Potential protection of 2,3,5,4′-tetrahydroxystilbene-2-O-β-d-glucoside against staurosporine-induced toxicity on cultured rat hippocampus neurons

The present study explored the effect of 2,3,5,4′-tetrahydroxystilbene-2-O-β-d-glucoside (THSG) on the staurosporine (STS)-induced toxicity in cultured rat hippocampal neurons. The results showed that administration of 200 μM of THSG significantly protected against 0.3 μM of STS-induced apoptosis in cultured rat hippocampal neurons tested by methyl thiazolyl tetrazolium (MTT) and terminal deoxynucleotidyl transferase-mediated dUTP nick-end labeling (TUNEL) assays.
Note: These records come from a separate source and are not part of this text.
(* ===== verification/VmmDestroy.v ===== *)
(** * Tearing down an address space

    [vmm_destroy] ([kernel/kernel/vmm.c]) walks the user half of a page map and frees
    its frames and tables.  Its four nested loops are shown to free the pages of one
    list ([lower_pages]); the list names, without repetition, exactly the frames mapped
    in the user half and the tables on the way to them. *)
From S2P Require Import Prelude Common Memory Interfaces Vmm PageTables VmmProofs.
From Stdlib Require Import ZArith Lia.
From stdpp Require Import base tactics list numbers gmap.

Open Scope Z_scope.

(** ** Freeing a list of pages *)
Section free_all.
Context {S : Type} `{PageAllocator S}.

Fixpoint free_all (l : list Z) : M S unit :=
  match l with
  | [] => mret tt
  | p :: l' => _ ← pa_free p; free_all l'
  end.

Lemma free_all_app l l' (s : S) : free_all (l ++ l') s = (_ ← free_all l; free_all l') s.
Proof.
  revert s. induction l as [|p l IH]; intros s; [done|]. cbn [app free_all]. munfold.
  destruct (pa_free p s) as [[[] s1]| | |]; done.
Qed.

Lemma with_alloc_bind {A B} (m : M S A) (k : A -> M S B) (st : vmm_state S) :
  (a ← with_alloc m; with_alloc (k a)) st = with_alloc (a ← m; k a) st.
Proof. unfold with_alloc. munfold. destruct (m (vs_alloc st)) as [[a s]| | |]; done. Qed.

(** Pages that are allocated and pairwise different can be freed one after the other. *)
Lemma free_all_run l : forall s, pa_wf s -> NoDup l -> Forall (fun p => pa_managed s p /\ ~ pa_is_free s p) l ->
  exists s', free_all l s = Ok (tt, s') /\ pa_wf s' /\ (forall q, pa_is_free s' q <-> pa_is_free s q \/ q ∈ l) /\
    (forall q, pa_managed s' q <-> pa_managed s q).
Proof.
  induction l as [|p l IH]; intros s Hwf Hnd Hall; cbn [free_all].
  { exists s. split; [done|]. split; [done|]. split; [|done]. intros q. rewrite elem_of_nil. tauto. }
  apply list.NoDup_cons in Hnd as [Hp Hnd]. apply list.Forall_cons in Hall as [[Hm Hf] Hall].
  destruct (pa_free_spec s p Hwf Hm Hf) as (s1 & E1 & Hwf1 & Hfr1 & Hmg1).
  destruct (IH s1 Hwf1 Hnd) as (s2 & E2 & Hwf2 & Hfr2 & Hmg2).
  { apply list.Forall_forall. intros q Hq. rewrite list.Forall_forall in Hall. destruct (Hall q Hq) as [? ?].
    rewrite Hmg1, Hfr1. split; [done|]. intros [?| ->]; done. }
  exists s2. rewrite (bind_run _ _ _ _ _ E1). split; [done|]. split; [done|]. split.
  - intros q. rewrite Hfr2, Hfr1, elem_of_cons. tauto.
  - intros q. by rewrite Hmg2.
Qed.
Furthermore, when the Akt signaling pathway was blocked by LY294002, an inhibitor of Phosphatidyl Inositol 3-kinase (PI3K), the protective effects of THSG against STS-induced neurotoxicity were abrogated. We further examined the involvement of PI3K/Akt signaling pathway in THSG protection against STS-induced cytotoxicity on cultured neurons and found that administration of THSG significantly inhibited the STS-induced decreases in the content of phosphorylated AKt (p-Akt). Moreover, we found that THSG rescued the down-regulation of B cell lymphoma/lewkmia-2 (Bcl2) and pro-caspase-3 (pro-Csp3) caused by STS in the neurons. These results indicate that THSG protect the cultured rat hippocampal neurons against STS-induced cytotoxicity and the PI3K/Akt signaling and mitochondrial apoptotic pathways are involved in the THSG-induced protective effects.